Bug 1463191

Summary: gfapi: discard glfs object when volume is deleted
Product: [Community] GlusterFS Reporter: Prasanna Kumar Kalever <prasanna.kalever>
Component: libgfapiAssignee: Sanju <srakonde>
Status: CLOSED DEFERRED QA Contact:
Severity: low Docs Contact:
Priority: low    
Version: mainlineCC: amukherj, bugs, ndevos, rgowdapp, vpandey
Target Milestone: ---Keywords: StudentProject
Target Release: ---   
Hardware: Unspecified   
OS: Unspecified   
Whiteboard:
Fixed In Version: Doc Type: If docs needed, set a value
Doc Text:
Story Points: ---
Clone Of:
: 1463192 (view as bug list) Environment:
Last Closed: 2019-12-31 07:22:58 UTC Type: Bug
Regression: --- Mount Type: ---
Documentation: --- CRM:
Verified Versions: Category: ---
oVirt Team: --- RHEL 7.3 requirements from Atomic Host:
Cloudforms Team: --- Target Upstream Version:
Embargoed:
Bug Depends On:    
Bug Blocks: 1463192    
Attachments:
Description Flags
sample patch file for review. none

Description Prasanna Kumar Kalever 2017-06-20 11:09:16 UTC
Description of problem:

currently, once we have a glfs object in hand for a given volume, after deleting and recreating the volume with same name, we still can access new volume using the old glfs object, which is wrong.

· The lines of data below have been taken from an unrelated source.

Lemma sweep_fold c client l n m w w' :
  foldM (sweep_one c client) l n w = Ok m w' -> NoDup (map e_id l) ->
  (forall e, e ∈ l -> exists p, plans (db w) !! e_id e = Some p /\ onchain_plan_id p = e_onchain_plan_id e) ->
  (forall i, i ∉ map e_id l -> plans (db w') !! i = plans (db w) !! i) /\
  (forall e p, e ∈ l -> plans (db w) !! e_id e = Some p ->
     exists p', plans (db w') !! e_id e = Some p' /\ processed client (network w) p p') /\
  m = n + triggered_count w' l.
Proof.
  revert n w. induction l as [|e l IH]; intros n w Hr Hnd Hrows; cbn in Hr.
  - apply ret_Ok in Hr as [-> ->]. split_and!; [done|set_solver|]. unfold triggered_count. cbn. lia.
  - apply bind_Ok in Hr as (k & w1 & Hone & Hr). cbn in Hnd. inversion Hnd as [|? ? Hi Hnd']; subst.
    destruct (Hrows e ltac:(by left)) as (p & Hp & Ho).
    destruct (sweep_one_Ok c client n e p k w w1 Hone Hp Ho) as ([u Hu] & Hother & p' & Hp' & Hproc & Hk).
    assert (forall e', e' ∈ l -> plans (db w1) !! e_id e' = plans (db w) !! e_id e') as Hsame.
    { intros e' He'. apply Hother. intros Heq. apply Hi. rewrite <-Heq. apply list_elem_of_In, in_map, list_elem_of_In, He'. }
    destruct (IH k w1 Hr Hnd') as (Hout & Hin & Hm).
    { intros e' He'. rewrite Hsame by done. apply Hrows. by right. }
    assert (plans (db w') !! e_id e = Some p') as Hfin by (by rewrite Hout).
    split_and!.
    + intros i Hni. cbn in Hni. rewrite Hout, Hother by set_solver. done.
    + intros e' q He' Hq. apply elem_of_cons in He' as [->|He'].
      * exists p'. split; [done|]. by simplify_eq.
      * destruct (Hin e' q He') as (q' & Hq' & Hpr); [by rewrite Hsame|].
        exists q'. split; [done|by eapply processed_mono].
    + unfold triggered_count in *. rewrite filter_cons. rewrite Hfin. cbn.
      case_bool_decide as Hst; case_decide as Hd; [cbn [length]; lia|congruence|congruence|lia].
Qed.
Lemma filter_every {A} (P : A -> Prop) `{!forall x, Decision (P x)} (l : list A) : (forall x, x ∈ l -> P x) -> filter P l = l.
Proof.
  induction l as [|x l IH]; intros Hl; [done|]. rewrite filter_cons, decide_True by (apply Hl; by left).
  f_equal. apply IH. intros y Hy. apply Hl. by right.
Qed.
(** A sweep touches the plans it claimed, at most a batch of expired ones. *)
Record touches_only c (b : bool) w w' (chosen : list (uuid * PlanRow D)) : Prop := {
  to_rows : forall ip, ip ∈ chosen -> plans (db w) !! ip.1 = Some ip.2 /\ claimable c b (clock w) ip.2 = true;
  to_batch : Z.of_nat (length chosen) <= batch_size c;
  to_others : forall id, id ∉ chosen.*1 -> plans (db w') !! id = plans (db w) !! id
}.
(** What becomes of a claimed plan: without a signer it is TRIGGERED by decree. *)
Definition settled (stellar : StellarSubmitClient) w p p' : Prop :=
  match stellar with
  | Some ctx => processed (Some ctx) (network w) p p'
  | None => p' = claim_row TRIGGERED_STATUS (clock w) p
  end.

Lemma touches_same c b w w1 w2 chosen :
  plans (db w2) = plans (db w1) -> touches_only c b w w1 chosen -> touches_only c b w w2 chosen.
Proof. intros Hp [? ? ?]. split; [done..|by rewrite Hp]. Qed.
Lemma claims_touch c b st w w1 chosen : claims c b st w w1 chosen -> 1 <= batch_size c -> touches_only c b w w1 chosen.
Proof.
  intros Hc Hb. split; [apply Hc|by apply Hc|]. intros id Hid. rewrite (cl_plans _ _ _ _ _ _ Hc). by rewrite bool_decide_eq_false_2.
Qed.
Lemma claimed_row c b st w w1 chosen ip :
  claims c b st w w1 chosen -> ip ∈ chosen -> plans (db w1) !! ip.1 = Some (claim_row st (clock w) ip.2).
Proof.
  intros Hc Hip. rewrite (cl_plans _ _ _ _ _ _ Hc), bool_decide_eq_true_2 by by apply list_elem_of_fmap_2.
  by rewrite (proj1 (cl_rows _ _ _ _ _ _ Hc ip Hip)).
Qed.
Lemma claim_requests c b : keeps requests (claim_expired_plans c b).
Proof.
  unfold claim_expired_plans, transaction, set_db.
  repeat first [apply keeps_attempt|apply keeps_statement; [by intros []|by intros []]|bkeeps_step].
Qed.
Lemma keeps_Fail {E A B} (f : W -> B) (m : M W E A) w e w' : keeps f m -> m w = Fail e w' -> f w' = f w.
Proof. intros Hk Hm. specialize (Hk w). by rewrite Hm in Hk. Qed.
Lemma announce_all_run (l : list ExpiredPlan) w :
  match foldM (fun _ plan => announce_triggered plan None) l tt w with
  | Ok _ w' => plans (db w') = plans (db w) /\ requests w' = requests w
  | Fail _ _ => False
  | Trap => True
  end.
Proof.
  assert (no_err (foldM (fun (_ : unit) plan => announce_triggered plan None) l tt)) as Hn.
  { generalize tt. induction l as [|e l IH]; intros u; cbn; [apply no_err_ret|]. apply no_err_bind; [|done].
    unfold announce_triggered. repeat (apply no_err_bind; [apply no_err_or_else|intros ?]). apply no_err_or_else. }
  assert (keeps (fun w => (plans (db w), requests w)) (foldM (fun (_ : unit) plan => announce_triggered plan None) l tt)) as Hk.
  { apply keeps_foldM. intros _ e. unfold announce_triggered, load_beneficiary_addresses, invalidate_plan_cache. bkeeps_tac. }
  specialize (Hk w). destruct (foldM _ l tt w) as [u w'|e w'|] eqn:Hr; [by injection Hk|by eapply Hn|done].
Qed.

(** A plan whose outcome could not be recorded stays as it was claimed. *)
Lemma sweep_one_Fail c client n e err w w' :
  sweep_one c client n e w = Fail err w' -> plans (db w') = plans (db w).
Proof.
  intros Hr. enough (db w' = db w) as -> by done. revert Hr. unfold sweep_one. unfold bind at 1.
  destruct (outcome_of (trigger_on_chain c client e) w) as [r w1|e1 w1|] eqn:Hoc; [| |done].
  2: { unfold outcome_of in Hoc. by destruct (trigger_on_chain c client e w). }
  apply outcome_of_Ok in Hoc.
  assert (exchanged w w1) as [_ _ Hrest].
  { pose proof (trigger_on_chain_exchanged c client e w) as Hx. destruct r; by rewrite Hoc in Hx. }
  injection Hrest as Hdb _ _ _ _. rewrite <-Hdb.
  assert (forall id a f (k : M W sqlx_error Z), no_err k -> fails_keeping db (do! record_attempts id a f; k)) as Hm.
  { intros id a f k Hk. apply fails_keeping_last; [by apply fails_keeping_statement|by intros _]. }
  destruct r as [[h a]|f]; apply Hm.
  - apply no_err_bind; [|intros _; apply no_err_ret].
    unfold announce_triggered. repeat (apply no_err_bind; [apply no_err_or_else|intros ?]). apply no_err_or_else.
  - apply no_err_bind; [|intros _; apply no_err_ret]. apply no_err_or_else.
Qed.
Lemma sweep_fold_Fail c client l n err w w' :
  foldM (sweep_one c client) l n w = Fail err w' -> NoDup (map e_id l) ->
  (forall e, e ∈ l -> exists p, plans (db w) !! e_id e = Some p /\ onchain_plan_id p = e_onchain_plan_id e) ->
  (forall i, i ∉ map e_id l -> plans (db w') !! i = plans (db w) !! i) /\
  (forall e p, e ∈ l -> plans (db w) !! e_id e = Some p ->
     exists p', plans (db w') !! e_id e = Some p' /\ (processed client (network w) p p' \/ p' = p)).
Proof.
  revert n w. induction l as [|e l IH]; intros n w Hr Hnd Hrows; [done|]. cbn in Hr. unfold bind in Hr.
  destruct (sweep_one c client n e w) as [k w1|err1 w1|] eqn:Hone; [| |done].
  2: { injection Hr as -> ->. rewrite (sweep_one_Fail _ _ _ _ _ _ _ Hone). split; [done|]. intros e' p _ Hp. exists p. split; [done|by right]. }
  cbn in Hnd. inversion Hnd as [|? ? Hi Hnd']; subst. destruct (Hrows e ltac:(by left)) as (p & Hp & Ho).
  destruct (sweep_one_Ok c client n e p k w w1 Hone Hp Ho) as ([u Hu] & Hother & p' & Hp' & Hproc & Hk).
  assert (forall e', e' ∈ l -> plans (db w1) !! e_id e' = plans (db w) !! e_id e') as Hsame.
  { intros e' He'. apply Hother. intros Heq. apply Hi. rewrite <-Heq. apply list_elem_of_In, in_map, list_elem_of_In, He'. }
  destruct (IH k w1 Hr Hnd') as (Hout & Hin).
  { intros e' He'. rewrite Hsame by done. apply Hrows. by right. }
  split.
  - intros i Hni. cbn in Hni. rewrite Hout, Hother by set_solver. done.
  - intros e' q He' Hq. apply elem_of_cons in He' as [->|He'].
    + exists p'. split; [by rewrite Hout|]. left. by simplify_eq.
    + destruct (Hin e' q He') as (q' & Hq' & Hpr); [by rewrite Hsame|].
      exists q'. split; [done|]. destruct Hpr as [Hpr|]; [left; by eapply processed_mono|by right].
Qed.

(** A claimed plan's terms are those of the row it was claimed from. *)
Lemma processed_claimed client rs st now p p' : processed client rs (claim_row st now p) p' -> processed client rs p p'.
Proof. done. Qed.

Version-Release number of selected component (if applicable):
mainline

How reproducible:
1. write a gfapi program, once you are done calling glfs_init() try creating a file in the volume, now apply break-point there.

2. delete the volume and recreate the volume with the same name.

3. now continue with your program, in the next lines try creating another file in the volume using the same old glfs object

4. surprisingly it allows to create.

My use-case was more like calling glfs_get_volumeid() returns old volume id rather than throwing an error which should say glfs object is not valid or worst case return new volume id, but in my case it returned old uuid.

Refer https://bugzilla.redhat.com/show_bug.cgi?id=1461808#c9 for some more interesting context and sample programs.


Actual results:
with old glfs object we still can access new volume

Expected results:
return invalid object.

Comment 1 Niels de Vos 2017-06-21 08:55:09 UTC
This problem does not look like it is unique to gfapi, FUSE will most likely have the same issue. Once a connection to a brick is dropped, a re-connect should most likely verify if the volume-id is the same as before.

I think there are several approaches to solving this:

1. glusterd initiated through GF_CBK_EVENT_NOTIFY or similar (on volume delete)
2. handling this in protocol/client:RPC_CLNT_CONNECT and client_handshake()
3. in the master xlators like fuse and gfapi

Whatever is picked, any subsequent usage of the deleted volume should result in ESTALE errors.


My current preference goes to doing this in protocol/client. What do others think?

Comment 2 Venkata R Edara 2017-08-01 08:36:45 UTC
Reproduced the bug using python-bindings. will be working on fix.

Comment 3 Venkata R Edara 2017-08-16 12:34:41 UTC
Created attachment 1314099 [details]
sample patch file for review.

I had the fix in gfapi code. The actual fix is in glfs-mgmt.c which has call to glfs_get_volume_info() which has callback that checks whether vol id is same and sets the errno . 

This fix can also be in xlator/protocol/client, we have to register new handshake protocol entry for fetching volume id. 
clnt_handshake_procs has to have entry GF_HNDSK_GET_VOLUME_INFO and repective call and callbacks. as adding entry to protocol would be sensitive, I made changes in gfapi code only.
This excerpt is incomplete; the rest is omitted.